I have one of her books around and will see if I can find exactly what she says. It's an interesting comment because it suggests there may be a better approach to take than the one usually advocated.
This year was the firsrt I've been growing spuds. I followed teh instructions, adn it seem earthing up has not worked. On one or two plants, there were signs that some small potatoes were starting to form, but all the decent sized spuds were in the bottom 6-9 inches of the bag.
I think a better way might be to use a 3/4 full bag, then earth up just the once when the foliage is looking big and healthy. It seems to me the plant is putting too much energy into growing up than developing the tubers. I'm just guessing here though, I'll try it this way next year.
Also, my plants were decimated by somehthing, probabyl slugs, but I couldn't see any trails around the bag. They were looking very healthy and then 2 days later almost all the leaves had been munched.0 -
Don't get disheartened Twiglet,some years no matter what you do things just don't get going for some reason.
Try fewer seed potatoes if you try again for a bag that size I'd use 2 or 3 that'll save a bit and I sometimes use layers of grass and compost to earth up.
I grow mine in a similar fashion to Mr BE
Bob flowerdew wrote in KG that he earths up using only straw so there are cheaper ways.
My first bag Anyas was brilliant (anyas are a cross of pink fir apple and desiree) I usually have success with charlotte and nicola in bags too.I think it has a lot to do with varieties TBH.

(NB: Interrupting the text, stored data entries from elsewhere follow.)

(** * og-meta.js: Open Graph meta tag module

    A shallow embedding of [og-meta.js] and the properties of its
    metadata pipeline: parameter extraction, catalog lookup, URL
    normalisation, content synthesis and the upsert of meta tags into
    the document.

    JavaScript strings are sequences of UTF-16 code units; they are
    modelled as [list N].  The globals the script reads and writes
    ([window.location], [ARSIV], [document], [console]) form the record
    [World]; every function of the script that touches one of them is a
    computation in the monad [JS], which threads the world and carries a
    thrown exception. *)

From Stdlib Require Import ZArith NArith Lia.
From Stdlib Require DecimalPos.
From stdpp Require Import base option list gmap strings.

Local Open Scope N_scope.

(** ** Strings *)

Abbreviation jsstring := (list N).

Definition in_range (lo hi b : N) : bool := (lo <=? b) && (b <=? hi).

Module Utf8.

(** The WHATWG UTF-8 decoder (error mode "replacement"): the state is
    the code point under construction, the number of continuation
    bytes still needed and the bounds of the next byte. *)
Record pending := Pending { cp : N; needed : nat; lower : N; upper : N }.

Definition replacement : N := 0xFFFD.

That said I've taken a punt with a few different ones this year due to various special offers I have Rooster in lovely pink bags (urg I don't do pink...) and got some Arran Victory as well which are blue (the spuds that is not the bags
)apparently they were very popular spuds during the war due to high yields so will see how they do in a bag! 0 -
Twiglet - sorry about your potatoes. Last year I grew four sacks and none of them yielded very good crops. I suspect potatoes thrive in a heavier soil than ordinary compost, and also mine were on a hot sunny patio and although well watered, I suspect the roots and compost simply got too hot for the roots and baby potatoes to thrive. If you want to try again next year, I'd suggest digging up some of your clay soil, mixing it in a wheelbarrow with your existing potato compost, throwing in some chicken manure pellets to add sufficient nutrients. This may give a better result. The best potatoes I've ever grown were in my compost heap where I tossed out some shrivveled old supermarket potatoesand just covered them with garden waste as the compost heap grew naturally. They were left in all winter and when I dug the heap out next Spring I had lots of good sized potatoes so I'm not sure that earthing up is essential.
Don't give up on your tomatoes. Many varieties, especially if started a little late, won't start ripening until September. They do need sun and warmth and if you live in a northern area, putting some fleece over the plants at night might help bring them along.0 -
I grew three bags of earlies for the first time ever this year. I put them in John Innes, not peaty soil, and i added potato fertiliser (Dobies I think). They were incredibly thirsty and on hot days I watered them three times a day, as they were on a S facing terrace and got very hot, which they are supposed to like. They grew foliage like a jungle and just when it was time to harvest them I had to start a diet, so we left them about a month too long. I am now rootling about in the bags in a rubber glove to harvest them as there are only 2 of us, but they are too big really and are a bit floury. There are very few at the top , and they all seem to be down the bottom, so I suspect what others on here have said about earthing up being a waste of time may be right. I am not sure I would grow them again because all that foliage flowing across half the terrace was a pain, and now they're so big (up to tennis ball size, some of them) they aren't as tasty as i'd hoped.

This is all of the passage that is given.